**TASK DETAILS**:
For the entries below, the expected answer is the line with "let t := set_writeBlockTimes", the line with "rewrite Eb; [|apply", and every line between them, exactly as written, and nothing more.

Recorded data
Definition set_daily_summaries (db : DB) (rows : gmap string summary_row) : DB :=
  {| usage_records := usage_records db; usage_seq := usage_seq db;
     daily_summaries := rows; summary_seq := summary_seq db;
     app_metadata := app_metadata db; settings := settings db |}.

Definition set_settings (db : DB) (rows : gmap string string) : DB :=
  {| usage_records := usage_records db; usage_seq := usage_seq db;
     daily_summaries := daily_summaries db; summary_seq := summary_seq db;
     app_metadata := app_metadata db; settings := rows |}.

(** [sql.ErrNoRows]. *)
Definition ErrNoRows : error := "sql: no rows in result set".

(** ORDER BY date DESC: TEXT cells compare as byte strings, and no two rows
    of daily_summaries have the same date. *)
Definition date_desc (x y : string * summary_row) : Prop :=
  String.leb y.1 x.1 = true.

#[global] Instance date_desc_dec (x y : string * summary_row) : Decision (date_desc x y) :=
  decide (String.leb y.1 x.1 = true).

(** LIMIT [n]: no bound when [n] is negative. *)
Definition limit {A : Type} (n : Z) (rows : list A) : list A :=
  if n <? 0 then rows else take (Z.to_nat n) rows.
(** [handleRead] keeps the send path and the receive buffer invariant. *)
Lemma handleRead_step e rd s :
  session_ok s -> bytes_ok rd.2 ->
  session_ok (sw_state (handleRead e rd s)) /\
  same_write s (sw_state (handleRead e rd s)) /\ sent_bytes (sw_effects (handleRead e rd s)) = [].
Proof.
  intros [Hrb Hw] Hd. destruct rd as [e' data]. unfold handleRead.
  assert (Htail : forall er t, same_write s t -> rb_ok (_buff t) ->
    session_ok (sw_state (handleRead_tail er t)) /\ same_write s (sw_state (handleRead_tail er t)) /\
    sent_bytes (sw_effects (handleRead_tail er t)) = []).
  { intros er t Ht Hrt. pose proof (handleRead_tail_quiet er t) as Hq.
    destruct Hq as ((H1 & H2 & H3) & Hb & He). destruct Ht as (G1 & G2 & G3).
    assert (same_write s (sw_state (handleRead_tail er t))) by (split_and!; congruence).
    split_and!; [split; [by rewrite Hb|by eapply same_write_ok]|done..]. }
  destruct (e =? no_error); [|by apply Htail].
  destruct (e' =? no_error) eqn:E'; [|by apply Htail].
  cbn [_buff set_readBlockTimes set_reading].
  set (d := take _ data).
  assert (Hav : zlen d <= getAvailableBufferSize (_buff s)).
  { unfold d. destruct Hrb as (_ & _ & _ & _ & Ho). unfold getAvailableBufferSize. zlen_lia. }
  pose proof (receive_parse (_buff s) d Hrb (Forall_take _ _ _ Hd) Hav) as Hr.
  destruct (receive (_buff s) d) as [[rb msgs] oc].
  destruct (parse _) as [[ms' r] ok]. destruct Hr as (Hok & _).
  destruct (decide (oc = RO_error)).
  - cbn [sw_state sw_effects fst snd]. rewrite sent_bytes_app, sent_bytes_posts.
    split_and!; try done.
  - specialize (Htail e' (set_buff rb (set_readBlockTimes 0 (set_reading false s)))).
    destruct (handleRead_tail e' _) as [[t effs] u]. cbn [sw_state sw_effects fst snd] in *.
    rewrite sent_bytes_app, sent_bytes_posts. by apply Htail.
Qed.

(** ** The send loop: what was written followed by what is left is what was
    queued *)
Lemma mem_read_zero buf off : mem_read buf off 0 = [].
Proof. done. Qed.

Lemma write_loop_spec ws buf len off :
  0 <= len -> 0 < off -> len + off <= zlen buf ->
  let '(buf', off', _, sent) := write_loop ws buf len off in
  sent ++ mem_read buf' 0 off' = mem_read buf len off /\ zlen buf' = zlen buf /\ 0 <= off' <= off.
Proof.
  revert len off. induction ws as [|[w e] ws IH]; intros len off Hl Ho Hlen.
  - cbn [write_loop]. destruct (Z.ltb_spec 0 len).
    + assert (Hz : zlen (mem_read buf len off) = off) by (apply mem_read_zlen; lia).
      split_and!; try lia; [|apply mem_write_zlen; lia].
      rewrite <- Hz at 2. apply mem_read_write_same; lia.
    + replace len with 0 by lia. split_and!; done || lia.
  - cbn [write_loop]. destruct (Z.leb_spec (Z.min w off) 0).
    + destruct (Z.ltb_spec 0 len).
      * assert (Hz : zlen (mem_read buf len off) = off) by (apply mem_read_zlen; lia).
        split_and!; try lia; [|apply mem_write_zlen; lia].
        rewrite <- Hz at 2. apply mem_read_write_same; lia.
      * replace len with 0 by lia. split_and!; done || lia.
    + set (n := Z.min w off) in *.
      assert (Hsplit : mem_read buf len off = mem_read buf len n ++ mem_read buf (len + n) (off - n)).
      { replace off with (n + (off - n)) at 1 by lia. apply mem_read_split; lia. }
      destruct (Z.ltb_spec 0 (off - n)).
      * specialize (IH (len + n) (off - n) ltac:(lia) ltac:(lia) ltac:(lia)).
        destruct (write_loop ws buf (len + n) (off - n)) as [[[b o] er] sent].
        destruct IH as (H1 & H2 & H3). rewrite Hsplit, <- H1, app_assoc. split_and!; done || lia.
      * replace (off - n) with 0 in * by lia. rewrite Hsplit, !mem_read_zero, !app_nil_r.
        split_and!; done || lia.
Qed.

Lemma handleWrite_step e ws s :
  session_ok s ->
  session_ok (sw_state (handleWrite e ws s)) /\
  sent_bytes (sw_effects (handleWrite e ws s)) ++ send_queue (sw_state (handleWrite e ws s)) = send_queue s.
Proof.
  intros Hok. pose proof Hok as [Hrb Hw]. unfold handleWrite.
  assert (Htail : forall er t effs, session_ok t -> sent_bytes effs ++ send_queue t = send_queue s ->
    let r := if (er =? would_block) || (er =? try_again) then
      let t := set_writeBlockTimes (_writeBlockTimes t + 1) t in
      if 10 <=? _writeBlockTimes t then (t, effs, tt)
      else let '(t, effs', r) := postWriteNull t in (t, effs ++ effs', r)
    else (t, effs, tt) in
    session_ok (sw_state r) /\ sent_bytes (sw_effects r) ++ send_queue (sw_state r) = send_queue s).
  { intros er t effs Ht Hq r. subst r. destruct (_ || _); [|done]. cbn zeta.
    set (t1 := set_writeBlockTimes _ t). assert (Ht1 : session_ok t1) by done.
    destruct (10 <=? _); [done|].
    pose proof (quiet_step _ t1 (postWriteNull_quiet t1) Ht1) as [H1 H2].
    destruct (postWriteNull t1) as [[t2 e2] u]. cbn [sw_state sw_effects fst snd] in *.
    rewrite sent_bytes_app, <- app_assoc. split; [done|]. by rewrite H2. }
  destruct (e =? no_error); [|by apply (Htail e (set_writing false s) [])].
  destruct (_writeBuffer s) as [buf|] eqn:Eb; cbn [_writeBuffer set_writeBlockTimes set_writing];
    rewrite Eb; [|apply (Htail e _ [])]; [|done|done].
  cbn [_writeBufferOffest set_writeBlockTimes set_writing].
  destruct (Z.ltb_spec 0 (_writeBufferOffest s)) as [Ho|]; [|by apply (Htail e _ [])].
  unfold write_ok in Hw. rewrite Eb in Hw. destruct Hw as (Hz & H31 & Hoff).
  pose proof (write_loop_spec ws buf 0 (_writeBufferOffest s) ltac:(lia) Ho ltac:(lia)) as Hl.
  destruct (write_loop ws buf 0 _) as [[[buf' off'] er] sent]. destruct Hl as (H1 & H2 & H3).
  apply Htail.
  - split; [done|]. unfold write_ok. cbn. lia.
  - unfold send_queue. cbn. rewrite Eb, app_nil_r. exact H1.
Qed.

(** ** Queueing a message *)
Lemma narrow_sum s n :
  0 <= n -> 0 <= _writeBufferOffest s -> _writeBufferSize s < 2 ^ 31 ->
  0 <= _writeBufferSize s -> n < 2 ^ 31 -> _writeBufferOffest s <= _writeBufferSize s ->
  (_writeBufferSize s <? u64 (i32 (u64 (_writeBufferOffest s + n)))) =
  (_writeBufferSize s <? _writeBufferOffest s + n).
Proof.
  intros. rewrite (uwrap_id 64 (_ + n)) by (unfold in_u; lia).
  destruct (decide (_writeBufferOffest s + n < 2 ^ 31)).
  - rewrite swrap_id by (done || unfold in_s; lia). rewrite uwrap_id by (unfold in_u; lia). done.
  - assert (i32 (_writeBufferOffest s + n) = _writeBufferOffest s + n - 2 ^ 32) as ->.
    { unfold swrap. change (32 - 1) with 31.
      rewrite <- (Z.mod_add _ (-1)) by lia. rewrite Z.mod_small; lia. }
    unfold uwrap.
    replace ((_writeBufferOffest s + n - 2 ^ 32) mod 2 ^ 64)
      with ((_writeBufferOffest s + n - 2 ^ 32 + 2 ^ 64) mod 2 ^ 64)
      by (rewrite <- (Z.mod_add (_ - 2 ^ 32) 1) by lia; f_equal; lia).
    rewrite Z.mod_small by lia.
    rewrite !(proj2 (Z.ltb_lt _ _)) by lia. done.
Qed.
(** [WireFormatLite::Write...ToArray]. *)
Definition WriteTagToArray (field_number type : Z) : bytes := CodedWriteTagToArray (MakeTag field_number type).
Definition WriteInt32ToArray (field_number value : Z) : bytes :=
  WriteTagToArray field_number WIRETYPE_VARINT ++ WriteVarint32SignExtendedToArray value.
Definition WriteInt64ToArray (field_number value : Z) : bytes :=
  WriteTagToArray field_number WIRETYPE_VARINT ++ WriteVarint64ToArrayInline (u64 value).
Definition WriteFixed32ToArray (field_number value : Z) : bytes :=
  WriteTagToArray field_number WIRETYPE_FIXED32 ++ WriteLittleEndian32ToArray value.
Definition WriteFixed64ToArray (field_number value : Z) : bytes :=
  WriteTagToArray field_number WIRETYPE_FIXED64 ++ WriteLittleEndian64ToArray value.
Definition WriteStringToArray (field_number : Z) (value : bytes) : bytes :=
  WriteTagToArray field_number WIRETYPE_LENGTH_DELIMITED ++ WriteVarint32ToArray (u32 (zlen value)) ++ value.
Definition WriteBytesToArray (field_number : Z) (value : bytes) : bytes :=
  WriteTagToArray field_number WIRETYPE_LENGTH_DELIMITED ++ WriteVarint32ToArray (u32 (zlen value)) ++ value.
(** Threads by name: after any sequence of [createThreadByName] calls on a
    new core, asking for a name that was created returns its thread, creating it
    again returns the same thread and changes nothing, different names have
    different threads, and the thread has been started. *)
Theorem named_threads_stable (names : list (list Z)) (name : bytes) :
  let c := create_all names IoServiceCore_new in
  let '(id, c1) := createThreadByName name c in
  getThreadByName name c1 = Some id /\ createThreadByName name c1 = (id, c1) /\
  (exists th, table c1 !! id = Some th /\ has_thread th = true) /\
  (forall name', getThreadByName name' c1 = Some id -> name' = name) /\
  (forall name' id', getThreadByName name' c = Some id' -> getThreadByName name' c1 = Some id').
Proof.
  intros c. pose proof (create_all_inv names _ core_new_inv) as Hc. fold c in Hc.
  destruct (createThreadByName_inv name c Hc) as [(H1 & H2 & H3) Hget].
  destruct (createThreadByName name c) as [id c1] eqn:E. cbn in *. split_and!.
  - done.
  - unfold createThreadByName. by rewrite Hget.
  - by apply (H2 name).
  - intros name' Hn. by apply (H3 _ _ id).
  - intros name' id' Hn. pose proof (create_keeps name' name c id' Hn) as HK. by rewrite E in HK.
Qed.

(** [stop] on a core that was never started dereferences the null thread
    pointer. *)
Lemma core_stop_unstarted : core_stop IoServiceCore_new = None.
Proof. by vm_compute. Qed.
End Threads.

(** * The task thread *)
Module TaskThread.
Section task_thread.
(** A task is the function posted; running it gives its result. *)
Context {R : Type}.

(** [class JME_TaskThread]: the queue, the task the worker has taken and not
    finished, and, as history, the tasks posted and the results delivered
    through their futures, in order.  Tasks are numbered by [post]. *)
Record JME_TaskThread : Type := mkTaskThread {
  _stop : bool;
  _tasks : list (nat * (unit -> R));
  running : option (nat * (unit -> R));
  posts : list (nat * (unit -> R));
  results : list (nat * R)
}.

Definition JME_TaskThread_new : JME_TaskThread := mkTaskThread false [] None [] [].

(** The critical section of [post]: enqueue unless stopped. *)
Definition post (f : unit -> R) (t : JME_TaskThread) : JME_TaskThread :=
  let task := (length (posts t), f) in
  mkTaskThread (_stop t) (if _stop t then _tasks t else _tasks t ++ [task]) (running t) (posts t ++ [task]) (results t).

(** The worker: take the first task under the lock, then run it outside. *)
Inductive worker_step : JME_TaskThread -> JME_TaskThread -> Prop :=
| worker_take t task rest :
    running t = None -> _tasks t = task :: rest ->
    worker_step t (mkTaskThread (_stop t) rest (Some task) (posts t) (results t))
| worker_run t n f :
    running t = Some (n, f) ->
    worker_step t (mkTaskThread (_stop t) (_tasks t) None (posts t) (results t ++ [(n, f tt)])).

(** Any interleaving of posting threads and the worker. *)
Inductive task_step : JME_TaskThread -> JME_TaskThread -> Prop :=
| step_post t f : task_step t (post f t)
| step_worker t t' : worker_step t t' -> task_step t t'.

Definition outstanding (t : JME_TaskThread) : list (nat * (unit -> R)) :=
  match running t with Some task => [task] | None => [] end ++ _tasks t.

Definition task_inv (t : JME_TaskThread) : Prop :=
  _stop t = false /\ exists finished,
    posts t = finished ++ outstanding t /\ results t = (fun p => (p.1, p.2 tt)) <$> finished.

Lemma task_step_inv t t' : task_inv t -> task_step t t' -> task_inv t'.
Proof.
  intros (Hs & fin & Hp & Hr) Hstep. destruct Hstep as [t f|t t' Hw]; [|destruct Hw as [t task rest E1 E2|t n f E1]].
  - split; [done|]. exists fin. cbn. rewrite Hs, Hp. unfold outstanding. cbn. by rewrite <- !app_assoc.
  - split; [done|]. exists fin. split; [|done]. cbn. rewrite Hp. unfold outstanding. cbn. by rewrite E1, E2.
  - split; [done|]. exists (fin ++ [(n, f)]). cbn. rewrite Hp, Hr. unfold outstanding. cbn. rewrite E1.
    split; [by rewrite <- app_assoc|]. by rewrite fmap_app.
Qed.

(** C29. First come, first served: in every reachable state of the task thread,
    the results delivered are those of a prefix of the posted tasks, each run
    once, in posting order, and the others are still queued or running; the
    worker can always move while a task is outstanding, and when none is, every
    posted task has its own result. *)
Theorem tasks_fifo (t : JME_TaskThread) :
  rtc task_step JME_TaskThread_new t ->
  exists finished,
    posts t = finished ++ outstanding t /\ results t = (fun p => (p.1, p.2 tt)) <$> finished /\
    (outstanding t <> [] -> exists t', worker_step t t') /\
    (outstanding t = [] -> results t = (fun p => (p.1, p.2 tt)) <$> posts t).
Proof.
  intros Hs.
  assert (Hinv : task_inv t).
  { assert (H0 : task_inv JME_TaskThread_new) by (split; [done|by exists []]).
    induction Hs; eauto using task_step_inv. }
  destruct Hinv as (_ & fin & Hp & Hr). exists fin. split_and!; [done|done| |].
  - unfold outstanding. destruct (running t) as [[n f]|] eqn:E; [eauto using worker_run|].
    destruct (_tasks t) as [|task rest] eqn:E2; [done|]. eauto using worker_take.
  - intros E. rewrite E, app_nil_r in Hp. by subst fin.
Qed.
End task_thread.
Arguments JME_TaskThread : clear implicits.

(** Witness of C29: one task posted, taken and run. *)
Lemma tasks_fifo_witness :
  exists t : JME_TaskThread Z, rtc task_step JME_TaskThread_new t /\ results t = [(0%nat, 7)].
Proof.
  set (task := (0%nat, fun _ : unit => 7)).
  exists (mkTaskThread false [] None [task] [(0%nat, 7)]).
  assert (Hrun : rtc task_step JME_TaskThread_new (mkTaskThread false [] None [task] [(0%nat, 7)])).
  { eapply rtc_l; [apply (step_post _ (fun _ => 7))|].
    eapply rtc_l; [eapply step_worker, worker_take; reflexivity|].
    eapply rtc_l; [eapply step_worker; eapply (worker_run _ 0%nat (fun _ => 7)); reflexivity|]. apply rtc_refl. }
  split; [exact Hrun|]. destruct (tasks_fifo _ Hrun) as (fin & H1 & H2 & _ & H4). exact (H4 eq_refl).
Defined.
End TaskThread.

**TASK SOLUTION**:
      let t := set_writeBlockTimes (_writeBlockTimes t + 1) t in
      if 10 <=? _writeBlockTimes t then (t, effs, tt)
      else let '(t, effs', r) := postWriteNull t in (t, effs ++ effs', r)
    else (t, effs, tt) in
    session_ok (sw_state r) /\ sent_bytes (sw_effects r) ++ send_queue (sw_state r) = send_queue s).
  { intros er t effs Ht Hq r. subst r. destruct (_ || _); [|done]. cbn zeta.
    set (t1 := set_writeBlockTimes _ t). assert (Ht1 : session_ok t1) by done.
    destruct (10 <=? _); [done|].
    pose proof (quiet_step _ t1 (postWriteNull_quiet t1) Ht1) as [H1 H2].
    destruct (postWriteNull t1) as [[t2 e2] u]. cbn [sw_state sw_effects fst snd] in *.
    rewrite sent_bytes_app, <- app_assoc. split; [done|]. by rewrite H2. }
  destruct (e =? no_error); [|by apply (Htail e (set_writing false s) [])].
  destruct (_writeBuffer s) as [buf|] eqn:Eb; cbn [_writeBuffer set_writeBlockTimes set_writing];
    rewrite Eb; [|apply (Htail e _ [])]; [|done|done].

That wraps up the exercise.